Una vita piena di peripezie come disegnato nella sua firma, dunque, tra cui l’ultima pubblicata dalla stampa internazionale avrebbe incluso il furto nel 2015 di una parte dei suoi cimeli d’oro presso la residenza in Germania, per un valore dichiarato di circa 20.000 euro. Una storia il cui epilogo non sembrerebbe noto alle cronache, benché non sembri aver smorzato in alcun modo il suo entusiasmo comunicativo e l’intento che ha costituito l’incrollabile missione della sua carriera di rappresentanza.

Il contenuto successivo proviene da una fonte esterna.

Lemma evaluate_summary_empty_annotator_nan_witness :
  well_shaped (mk_ndarray2 3 [[1; 0; 1]%Z; [0; 0; 0]%Z]) = true
  /\ is_zero (sum_array [0; 0; 0]%Z) = true
  /\ evaluate_summary [1; 1; 0]%Z (mk_ndarray2 3 [[1; 0; 1]%Z; [0; 0; 0]%Z]) "avg"
     = Ok (NpFloat64 S754_nan).
Proof.
  assert (Hws : well_shaped (mk_ndarray2 3 [[1; 0; 1]%Z; [0; 0; 0]%Z]) = true)
    by reflexivity.
  assert (Hz : is_zero (sum_array [0; 0; 0]%Z) = true) by reflexivity.
  assert (Hlen : 0 < Nat.max (length [1; 1; 0]%Z)
                             (shape1 (mk_ndarray2 3 [[1; 0; 1]%Z; [0; 0; 0]%Z])))
    by (simpl; lia).
  split; [exact Hws|]. split; [exact Hz|].
  refine (proj2 (@evaluate_summary_empty_annotator_nan
                   [1; 1; 0]%Z (mk_ndarray2 3 [[1; 0; 1]%Z; [0; 0; 0]%Z])
                   1 [0; 0; 0]%Z Hws Hlen eq_refl Hz) "avg"%string _).
  discriminate.
Defined.

Lemma user_loop_scores (S : list Z) (L : nat) (users : list (list Z)) :
  forall (G : list Z) (acc fs : list value),
    user_loop S G L users acc = Ok fs ->
    Forall is_score acc -> Forall is_score fs.
Proof.
  induction users as [|row rest IH]; intros G acc fs H Hacc; simpl in H.
  - now injection H as <-.
  - destruct (user_fscore S (assign_prefix G L row)) as [f|] eqn:Hf;
      [|discriminate].
    simpl in H. eapply IH; [exact H|].
    apply Forall_app. split; [exact Hacc|].
    constructor; [eapply user_fscore_score; eauto|constructor].
Qed.

Lemma f_scores_of_scores (predicted_summary : list Z) (user_summary : ndarray2)
    (fs : list value) :
  f_scores_of predicted_summary user_summary = Ok fs -> Forall is_score fs.
Proof.
  intros H. eapply user_loop_scores; [exact H|constructor].
Qed.

(** The maximum kept by [max] is NaN exactly when its first item is. *)
Lemma fold_max_nan_first (rest : list value) :
  forall x, Forall is_score (x :: rest) ->
            np_isnan (fold_left max_step rest x) = np_isnan x.
Proof.
  induction rest as [|a rest IH]; intros x Hall; [reflexivity|].
  inversion Hall as [|? ? Hx Hrest]; subst.
  inversion Hrest as [|? ? Ha Hrest']; subst.
  cbn [fold_left].
  assert (Hstep : is_score (max_step x a) /\ np_isnan (max_step x a) = np_isnan x).
  { unfold max_step. destruct (py_gt a x) eqn:Hgt; [|auto].
    split; [exact Ha|].
    rewrite py_gt_score in Hgt by assumption.
    destruct Hx as [->|[fx ->]], Ha as [->|[fa ->]]; try reflexivity;
      try discriminate Hgt.
    - simpl. now destruct fa as [[]|[]| |[]].
    - simpl. now destruct fx as [[]|[]| |[]].
    - simpl in *. destruct fx as [[]|[]| |[]], fa as [[]|[]| |[]];
        try reflexivity; discriminate Hgt. }
  destruct Hstep as [Hs Hn]. rewrite IH by now constructor. exact Hn.
Qed.

(** X4.  Under ['max'] the value returned is NaN exactly when the score of the
    first annotator is NaN: a NaN score in first position hides every other
    score, a NaN score elsewhere is ignored. *)
Theorem evaluate_summary_max_nan_first
    (predicted_summary : list Z) (user_summary : ndarray2)
    (first : value) (others : list value) :
  f_scores_of predicted_summary user_summary = Ok (first :: others) ->
  exists v,
    evaluate_summary predicted_summary user_summary "max" = Ok v
    /\ np_isnan v = np_isnan first.
Proof.
  intros Hfs. pose proof (f_scores_of_scores _ _ Hfs) as Hall.
  unfold evaluate_summary. rewrite Hfs. cbn [rbind String.eqb Ascii.eqb Bool.eqb andb].
  eexists. split; [reflexivity|].
  now apply fold_max_nan_first.
Qed.

Lemma evaluate_summary_max_nan_first_witness :
  f_scores_of [1; 0]%Z (mk_ndarray2 2 [[0; 0]%Z; [1; 0]%Z])
  = Ok [NpFloat64 S754_nan; NpFloat64 (S754_finite false 7036874417766400 (-46))]
  /\ exists v,
       evaluate_summary [1; 0]%Z (mk_ndarray2 2 [[0; 0]%Z; [1; 0]%Z]) "max" = Ok v
       /\ np_isnan v = true.
Proof.
  assert (H : f_scores_of [1; 0]%Z (mk_ndarray2 2 [[0; 0]%Z; [1; 0]%Z])
              = Ok [NpFloat64 S754_nan;
                    NpFloat64 (S754_finite false 7036874417766400 (-46))])
    by reflexivity.
  split; [exact H|].
  exact (@evaluate_summary_max_nan_first _ _ _ _ H).
Defined.

(** X5.  Under ['max'] the value returned is the score of one of the
    annotators, and no annotator's score is greater when none of the scores is
    NaN. *)
Theorem evaluate_summary_max_is_best
    (predicted_summary : list Z) (user_summary : ndarray2) (f_scores : list value) :
  f_scores_of predicted_summary user_summary = Ok f_scores ->
  f_scores <> [] ->
  exists v,
    evaluate_summary predicted_summary user_summary "max" = Ok v
    /\ In v f_scores
    /\ (Forall (fun f => np_isnan f = false) f_scores ->
        Forall (fun f => py_gt f v = false) f_scores).
Proof.
  intros Hfs Hne. pose proof (f_scores_of_scores _ _ Hfs) as Hall.
  unfold evaluate_summary. rewrite Hfs. cbn [rbind String.eqb Ascii.eqb Bool.eqb andb].
  destruct f_scores as [|x rest]; [congruence|].
  eexists. split; [reflexivity|]. fold max_step.
  split; [apply fold_max_in|].
  intros Hnan. apply Forall_forall. intros y Hy.
  apply fold_max_upper; [|exact Hy].
  rewrite Forall_forall in *. auto.
Qed.

Lemma evaluate_summary_max_is_best_witness :
  f_scores_of [1; 1; 0; 0]%Z (mk_ndarray2 4 [[1; 0; 0; 0]%Z; [1; 1; 0; 0]%Z])
  = Ok [NpFloat64 (S754_finite false 4691249611844267 (-46));
        NpFloat64 (S754_finite false 7036874417766400 (-46))]
  /\ exists v,
       evaluate_summary [1; 1; 0; 0]%Z
         (mk_ndarray2 4 [[1; 0; 0; 0]%Z; [1; 1; 0; 0]%Z]) "max" = Ok v
       /\ In v [NpFloat64 (S754_finite false 4691249611844267 (-46));
                NpFloat64 (S754_finite false 7036874417766400 (-46))].
Proof.
  assert (H : f_scores_of [1; 1; 0; 0]%Z
                (mk_ndarray2 4 [[1; 0; 0; 0]%Z; [1; 1; 0; 0]%Z])
              = Ok [NpFloat64 (S754_finite false 4691249611844267 (-46));
                    NpFloat64 (S754_finite false 7036874417766400 (-46))])
    by reflexivity.
  split; [exact H|].
  destruct (@evaluate_summary_max_is_best _ _ _ H ltac:(discriminate))
    as (v & Hv & Hin & _).
  exists v. split; [exact Hv|exact Hin].
Defined.

(** X6.  Appending unselected frames to a prediction shorter than the
    annotations does not change the outcome: the buffer pads with zeros
    anyway. *)
Theorem evaluate_summary_trailing_zeros
    (predicted_summary : list Z) (user_summary : ndarray2) (k : nat)
    (eval_method : string) :
  well_shaped user_summary = true ->
  length predicted_summary + k <= shape1 user_summary ->
  evaluate_summary (predicted_summary ++ repeat 0%Z k) user_summary eval_method
  = evaluate_summary predicted_summary user_summary eval_method.
Proof.
  intros Hws Hlen. unfold evaluate_summary.
  rewrite !(@f_scores_of_padded _ _ Hws).
  rewrite length_app, repeat_length.
  rewrite !Nat.max_r by lia.
  replace (pad_zeros (shape1 user_summary) (predicted_summary ++ repeat 0%Z k))
    with (pad_zeros (shape1 user_summary) predicted_summary); [reflexivity|].
  unfold pad_zeros. rewrite length_app, repeat_length, <- app_assoc, <- repeat_app.
  do 2 f_equal. lia.
Qed.

Lemma evaluate_summary_trailing_zeros_witness :
  well_shaped (mk_ndarray2 4 [[1; 0; 1; 0]%Z]) = true
  /\ length [1; 1]%Z + 2 <= shape1 (mk_ndarray2 4 [[1; 0; 1; 0]%Z])
  /\ evaluate_summary ([1; 1]%Z ++ repeat 0%Z 2) (mk_ndarray2 4 [[1; 0; 1; 0]%Z]) "max"
     = evaluate_summary [1; 1]%Z (mk_ndarray2 4 [[1; 0; 1; 0]%Z]) "max".
Proof.
  assert (Hws : well_shaped (mk_ndarray2 4 [[1; 0; 1; 0]%Z]) = true) by reflexivity.
  assert (Hlen : length [1; 1]%Z + 2 <= shape1 (mk_ndarray2 4 [[1; 0; 1; 0]%Z]))
    by (simpl; lia).
  split; [exact Hws|]. split; [exact Hlen|].
  exact (@evaluate_summary_trailing_zeros [1; 1]%Z _ 2 "max" Hws Hlen).
Defined.

End SpecialScores.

All’età di oltre 70 anni, per quanto è possibile apprezzare dal suo sito web ufficiale con annessa raccolta fondi permanente, il re Bansah continua quindi ad operare secondo quella che dovrebbe essere la principale funzione di un monarca dedito alla sua funzione primaria: assistere e guidare il suo popolo attraverso le tribolazioni dell’esistenza. E sebbene alcuni dei resoconti scritti sul suo conto, che parlano di effettive mansioni di governo “Amministrate con cadenza quotidiana mediante l’utilizzo di Skype” sembrino esagerare sotto molti punti di vista, anche l’importante ruolo di fare da tramite, in diverse situazioni, tra gli enti benefici tedeschi e la cultura certe volte complessa di una cultura ragionevolmente inaccessibile e remota. Un importante ruolo destinato ad essere raccolto, a quanto possiamo apprezzare su Internet, anche dal figlio Carlo Bansah, già nominato a partire dal settembre scorso come direttore amministrativo della DRK (Deutsches Rotes Kreuz) la sezione tedesca della Croce Rossa internazionale. Posizione dalla quale, sfruttando le sue molte conoscenze e connessioni in Ghana, potrà guidare al meglio la distribuzione di aiuti e personale medico attraverso il territorio dell’intera regione di Volta. Un’opera significativa e degna di nota, in questo mondo affetto da una crisi sanitaria da Covid-19, ancor più che mai prima d’adesso. Ed una scusa certamente valida per acquisire, magari più in là con gli anni, le appropriate affettazioni e magari anche il monogramma di una monarchia mai davvero dimenticata. A patto, s’intende, di non essere mancini.